The best puke story was this one time the ride was going, and there were three operators… one controlling the ride, one doing the music and lights, and one just helping out with loading and unloading.  This particular time, I was the unloading guy.  The booth we worked in had a big plexiglass window and an open doorway to where the ride was.  I would stand in the doorway listening for trouble, and watching for any sort of mechanical issues (that’s code for enjoying the cool breeze coming off the ride).

This time as I was standing in the doorway I hear someone yelling “Stop the ride, pleeeeassssse, stop the ride, she’s getting sick”… so I leave the doorway and walk over to the operator and as I’m saying “Someone said stop the ride, they’re getting si…” a HUGE splash of puke hit the plexiglass window… looked like someone threw a pot of chili at us.  I looked over at the doorway I was just in now had a puddle of stomach stew all over the floor.  One of the few times I’ve had a stroke of luck in my life.

So I grab the “Ride Temporarily closed for maintenance” sign to put on the entrance as we clean up the puke, I go and grab the door knob to open the entrance door and it’s coated in barf… it felt like I grabbed a door knob coated in warm sauce and had a couple sauteed onions on it.  It was terrible, and apparently it showed on my face when I opened the door and slapped the sign up because everyone in line was like “awwww man someone puked”.

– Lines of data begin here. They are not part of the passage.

Lemma shr_exact m e n :
  0 <= m -> 0 < n ->
  shr (Build_shr_record m false false) e n
  = (Build_shr_record (m / 2 ^ n) (Z.odd (m / 2 ^ (n - 1)))
       (negb (m mod 2 ^ (n - 1) =? 0)), e + n).
Proof.
  intros Hm Hn; destruct n as [|p|p]; try lia.
  unfold shr; f_equal.
  rewrite iter_pos_nat.
  destruct (Pos2Nat.is_succ p) as [k Hk]; rewrite Hk, iter_shr_1 by assumption.
  assert (Z.of_nat (S k) = Z.pos p) by lia.
  assert (Z.of_nat k = Z.pos p - 1) by lia.
  congruence.
Qed.

Lemma round_of_record mrs :
  round_nearest_even (shr_m mrs) (loc_of_shr_record mrs)
  = rne (shr_m mrs) (shr_r mrs) (shr_s mrs).
Proof. destruct mrs as [m [] []]; reflexivity. Qed.

(** The first shift of [binary_round_aux] on an exact mantissa. *)
Lemma shr_fexp_exact m e :
  0 <= m ->
  let n := fexp prec emax (Zdigits2 m + e) - e in
  let (mrs, e') := shr_fexp prec emax m e loc_Exact in
  round_nearest_even (shr_m mrs) (loc_of_shr_record mrs) = rnd_shift m n
  /\ shr_m mrs = m / 2 ^ Z.max n 0
  /\ e' = e + Z.max n 0.
Proof.
  intros Hm n; unfold shr_fexp; fold n.
  change (shr_record_of_loc m loc_Exact) with (Build_shr_record m false false).
  unfold rnd_shift.
  destruct (Z.leb_spec n 0) as [Hn|Hn].
  - replace (Z.max n 0) with 0 by lia.
    assert (E : shr (Build_shr_record m false false) e n
                = (Build_shr_record m false false, e))
      by (destruct n; try lia; reflexivity).
    rewrite E; simpl; rewrite Z.div_1_r; repeat split; lia.
  - rewrite shr_exact by lia.
    rewrite round_of_record; simpl.
    replace (Z.max n 0) with n by lia; auto.
Qed.

Lemma binary_round_aux_finish m e l :
  binary_round_aux prec emax false m e l
  = let '(mrs, e1) := shr_fexp prec emax m e l in
    finish (round_nearest_even (shr_m mrs) (loc_of_shr_record mrs)) e1.
Proof. reflexivity. Qed.

Lemma log2_range q a : 0 < q -> 2 ^ a <= q < 2 ^ (a + 1) -> 0 <= a -> Z.log2 q = a.
Proof. intros Hq H Ha; apply Z.log2_unique; [lia|]. now rewrite <- Z.add_1_r. Qed.

Lemma finish_norm q e1 :
  0 < q <= 2 ^ 53 -> -1074 <= e1 -> (q < 2 ^ 52 -> e1 = -1074) ->
  finish q e1 = norm q (e1 + 1074).
Proof.
  intros Hq He Hsub; unfold finish.
  pose proof (shr_fexp_exact q e1 ltac:(lia)) as H; cbv zeta in H.
  destruct (shr_fexp prec emax q e1 loc_Exact) as [mrs e2].
  destruct H as (_ & Hm & ->); rewrite Hm; clear Hm.
  rewrite fexp_eq, Zdigits2_log2 by lia.
  unfold norm, out.
  change (emax - prec) with 971.
  destruct (Z.eqb_spec q (2 ^ 53)) as [->|Hne].
  - rewrite Z.log2_pow2 by lia.
    replace (Z.max (Z.max (53 + 1 + e1 - 53) (-1074) - e1) 0) with 1 by lia.
    change (2 ^ 53 / 2 ^ 1) with (2 ^ 52).
    replace (e1 + 1074 + 1 - 1074) with (e1 + 1) by lia.
    reflexivity.
  - assert (Hl : Z.log2 q <= 52).
    { apply Z.lt_succ_r, Z.log2_lt_pow2; lia. }
    assert (Hl0 : 0 <= Z.log2 q) by apply Z.log2_nonneg.
    assert (Hl' : Z.log2 q < 52 -> e1 = -1074).
    { intros H; apply Hsub.
      apply Z.log2_lt_pow2; lia. }
    replace (Z.max (Z.max (Z.log2 q + 1 + e1 - 53) (-1074) - e1) 0) with 0
      by lia.
    rewrite Z.add_0_r, Z.div_1_r.
    replace (e1 + 1074 - 1074) with e1 by lia.
    destruct q; try lia; reflexivity.
Qed.

Lemma rne_bounds q rb st : q <= rne q rb st <= q + 1.
Proof. unfold rne; destruct rb, st, (Z.even q); lia. Qed.

Lemma rnd_shift_bounds m n :
  0 <= n -> m / 2 ^ n <= rnd_shift m n <= m / 2 ^ n + 1.
Proof.
  intros Hn; unfold rnd_shift.
  destruct (Z.leb_spec n 0).
  - replace n with 0 by lia; rewrite Z.div_1_r; lia.
  - apply rne_bounds.
Qed.

Lemma pow2_pos a : 0 <= a -> 0 < 2 ^ a.
Proof. intros; apply Z.pow_pos_nonneg; lia. Qed.

(** The digits that stay after a shift. *)
Lemma div_pow2_range m n :
  0 < m -> 0 <= n <= Z.log2 m ->
  2 ^ (Z.log2 m - n) <= m / 2 ^ n < 2 ^ (Z.log2 m + 1 - n).
Proof.
  intros Hm Hn.
  destruct (Z.log2_spec m Hm) as [Hlo Hhi]; rewrite <- Z.add_1_r in Hhi.
  pose proof (pow2_pos n ltac:(lia)) as Hp.
  split.
  - apply Z.div_le_lower_bound; [lia|].
    rewrite <- Z.pow_add_r by lia.
    now replace (n + (Z.log2 m - n)) with (Z.log2 m) by lia.
  - apply Z.div_lt_upper_bound; [lia|].
    rewrite <- Z.pow_add_r by lia.
    now replace (n + (Z.log2 m + 1 - n)) with (Z.log2 m + 1) by lia.
Qed.

Lemma rnd_shift_scale m n j :
  0 <= m -> 0 <= n -> 0 <= j ->
  rnd_shift (m * 2 ^ j) (n + j) = rnd_shift m n.
Proof.
  intros Hm Hn Hj; unfold rnd_shift.
  pose proof (pow2_pos j Hj) as Hpj.
  destruct (Z.leb_spec n 0) as [Hn0|Hn0].
  - assert (n = 0) by lia; subst n; simpl (0 + j).
    destruct (Z.leb_spec j 0) as [Hj0|Hj0].
    + replace j with 0 by lia; lia.
    + rewrite Z.div_mul by lia.
      assert (E : m * 2 ^ j = (m * 2) * 2 ^ (j - 1)).
      { replace j with (Z.succ (j - 1)) at 1 by lia.
        rewrite Z.pow_succ_r by lia; ring. }
      rewrite E, Z.div_mul by (apply Z.pow_nonzero; lia).
      rewrite Z.odd_mul, andb_false_r; reflexivity.
  - destruct (Z.leb_spec (n + j) 0); [lia|].
    rewrite Z.pow_add_r by lia.
    rewrite Z.div_mul_cancel_r by (try apply Z.pow_nonzero; lia).
    replace (n + j - 1) with ((n - 1) + j) by lia.
    rewrite Z.pow_add_r by lia.
    rewrite Z.div_mul_cancel_r by (try apply Z.pow_nonzero; lia).
    rewrite Z.mul_mod_distr_r by (try apply Z.pow_nonzero; lia).
    f_equal. f_equal.
    destruct (Z.eqb_spec (m mod 2 ^ (n - 1)) 0) as [->|Hne].
    + reflexivity.
    + apply Z.eqb_neq; nia.
Qed.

Once we started cleaning up, it was everywhere…. the lady must have just taken part in a chili and manwich eating competition… it was all over the window, the walls, it was on the shelf area where the smoke machines were, the roof of our booth… there was so much that people complained about the ride being down and managers came in thinking we were goofing off… we ended up with like 7 people cleaning up puke, from one person.  It was amazing.

Another highlight was when a younger guy, maybe early 20s, was getting off the ride, I came around and unlatched the bar, and he looked fine, stood up and thanked me, then as I moved on to the next cars I hear this loud bang… and look back and he was laying on the metal floor face down… I thought he was fucking around.  Turns out he had some sort of heart attack on the ride… he lived, but what the fuck, he had some nerve trying to die on my shift.

One time, I was counting how many empty cars were left, and had apparently rested my hand on the metal clip for latching the bar down on… It was like a spring loaded clamp, to close the bar, all you did was slam it down… to open it, you pushed the clamp back, and lifted the bar… simple mechanism.  So there I was standing looking for empty seats and the guy slams the bar shut on my hand, and my finger was stuck in this spring loaded trap… I yelped and looked at him and said “What did you do that for?!” and I struggled to open the bar to get my hand out… I did get like an hour off in the medic room getting splints and stuff, so it was okay in the end.

It was a really fun ride to work on, and it was probably the most popular ride in the park, it added to that whole rock star thing.  I remember one time the ride started and the tape player jammed, so I got on the announcement mic and did my best version of Public Enemy’s “Cold Lampin’ With Flavor”… if you don’t know it, youtube it… I was the man.  That was a hell of a way to waste my 15 minutes of fame.

That ride had so many good memories for me, that I’m shocked I didn’t decide to worship Satan.  Maybe I will, who knows?